• [Task description] In the entries below, some lines hold the string "reflexivity"; please say how many, giving the number and nothing else.
--- Provided data ---
(* ===== verification/RangeRound.v ===== *)
(** Rounding, absolute value and sign on ranges. *)
From S2P Require Import Prelude Words CheckedArithmetic FloatingPoint BigIntRep BigIntMul Conversions BigIntDouble DoubleArith DoubleWhole DoubleOrder Dates RangeAnalysis RangeInv RangeArith RangeProduct RangeLattice RangeMath.

#[local] Abbreviation U := (2 ^ 1074).

(** * Rounding a double to an integer *)

Lemma round_scaled_exact d : is_double d -> IsFinite d = true -> scaled (round_scaled (scaled d)) = scaled d.
Proof.
  intros Hd Hf. pose proof (round_scaled_rounded (scaled d)) as R. unfold round_scaled in *. set (s := scaled d <? 0) in *. destruct (finite_magnitude d Hd Hf) as (m & f & E & Hm & Hf0).
  assert (Hrep : representable (Z.abs (scaled d))).
  { exists m, f. split_and!; [done|lia|lia|lia|]. assert (Hlt : Z.abs (scaled d) <= scaled_magnitude d) by (unfold scaled; pose proof (scaled_magnitude_nonneg d); destruct (sign_of d); cbn [signed]; lia).
    apply Z.le_trans with (1 := Hlt). apply IsFinite_iff in Hf. unfold scaled_magnitude. pose proof (fraction_bound d). pose proof (biased_bound d). destruct (Z.eqb_spec (biased_of d) 0).
    - pose proof (pow_le 52 2098 ltac:(lia)). lia.
    - pose proof (pow_le (biased_of d - 1) 2045 ltac:(lia)). apply Z.le_trans with (2 ^ 53 * 2 ^ 2045); [apply Z.mul_le_mono_nonneg; [lia|lia|apply Z.pow_nonneg; lia|done]|]. rewrite <- Z.pow_add_r by lia. reflexivity. }
  assert (Hle : scaled_magnitude (round_ratio s (Z.abs (scaled d)) 1) <= Z.abs (scaled d)) by (apply round_ratio_le; [lia|lia|done|lia]).
  assert (Hge : Z.abs (scaled d) <= scaled_magnitude (round_ratio s (Z.abs (scaled d)) 1)) by (apply round_ratio_ge; [lia|lia|done|lia]).
  destruct (round_ratio_fields s (Z.abs (scaled d)) 1 ltac:(lia) ltac:(lia)) as (Hs & _). unfold scaled at 1. rewrite Hs. unfold s in *. destruct (Z.ltb_spec (scaled d) 0); cbn [signed]; lia.
Qed.

(** A double of 2^53 or more in magnitude is whole. *)
Lemma large_whole d : is_double d -> IsFinite d = true -> 2 ^ 53 * U <= Z.abs (scaled d) -> exists n, scaled d = n * U.
Proof.
  intros Hd Hf Hge. destruct (finite_magnitude d Hd Hf) as (m & f & E & Hm & Hf0). assert (Hf1 : 1074 <= f).
  { apply Z.le_ngt. intros Hc. rewrite E in Hge. pose proof (pow_le f 1074 ltac:(lia)). assert (m * 2 ^ f < 2 ^ 53 * U); [|lia]. apply Z.le_lt_trans with (m * U); [apply Z.mul_le_mono_nonneg_l; lia|]. apply Z.mul_lt_mono_pos_r; [exact unit_pos|lia]. }
  replace f with (f - 1074 + 1074) in E by lia. rewrite Z.pow_add_r, Z.mul_assoc in E by lia. set (n := m * 2 ^ (f - 1074)) in *. clearbody n.
  destruct (Z.le_gt_cases 0 (scaled d)); [exists n|exists (- n)]; lia.
Qed.

Lemma double_floor_scaled d : is_double d -> IsFinite d = true -> scaled (double_floor d) = scaled d / U * U /\ IsNaN (double_floor d) = false /\ (double_floor d = kSignBit -> d = kSignBit).
Proof.
  intros Hd Hf. unfold double_floor. rewrite (finite_not_nan d), (finite_not_infinite d) by done. cbn [orb]. destruct (double_is_zero d) eqn:Hz.
  { apply double_is_zero_iff in Hz. split; [rewrite Hz; reflexivity|]. split; [by apply finite_not_nan|done]. }
  cbv zeta. destruct (Z.eqb_spec (scaled d / U) 0) as [->|Hq]; [done|]. pose proof unit_pos as Hu. split; [|split; [apply (round_scaled_rounded (scaled d / U * U))|]].
  - destruct (Z.lt_ge_cases (Z.abs (scaled d / U)) (2 ^ 53)) as [Hs|Hl].
    + rewrite round_scaled_dbl by done. by apply dbl_scaled.
    + assert (Hbig : 2 ^ 53 * U <= Z.abs (scaled d) \/ scaled d / U = - 2 ^ 53).
      { pose proof (Z.div_mod (scaled d) U ltac:(lia)). pose proof (Z.mod_pos_bound (scaled d) U Hu). set (q := scaled d / U) in *. set (m := scaled d mod U) in *. clearbody q m. set (u := U) in *. clearbody u.
        destruct (Z.le_gt_cases 0 q); [left; assert (2 ^ 53 * u <= q * u) by (apply Z.mul_le_mono_nonneg_r; lia); lia|]. destruct (Z.eq_dec q (- 2 ^ 53)); [by right|]. left.
        assert (q * u <= (- 2 ^ 53 - 1) * u) by (apply Z.mul_le_mono_nonneg_r; lia). lia. }
      destruct Hbig as [Hbig| ->]; [|vm_compute; reflexivity]. destruct (large_whole d Hd Hf Hbig) as [n Hn]. rewrite Hn, Z.div_mul, <- Hn by lia. by apply round_scaled_exact.
  - intros E. exfalso. assert (Hnz : scaled d / U * U <> 0) by (rewrite unit_zero; done). apply (round_scaled_not_zero _ Hnz). rewrite E. reflexivity.
Qed.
---
• [Reply] 4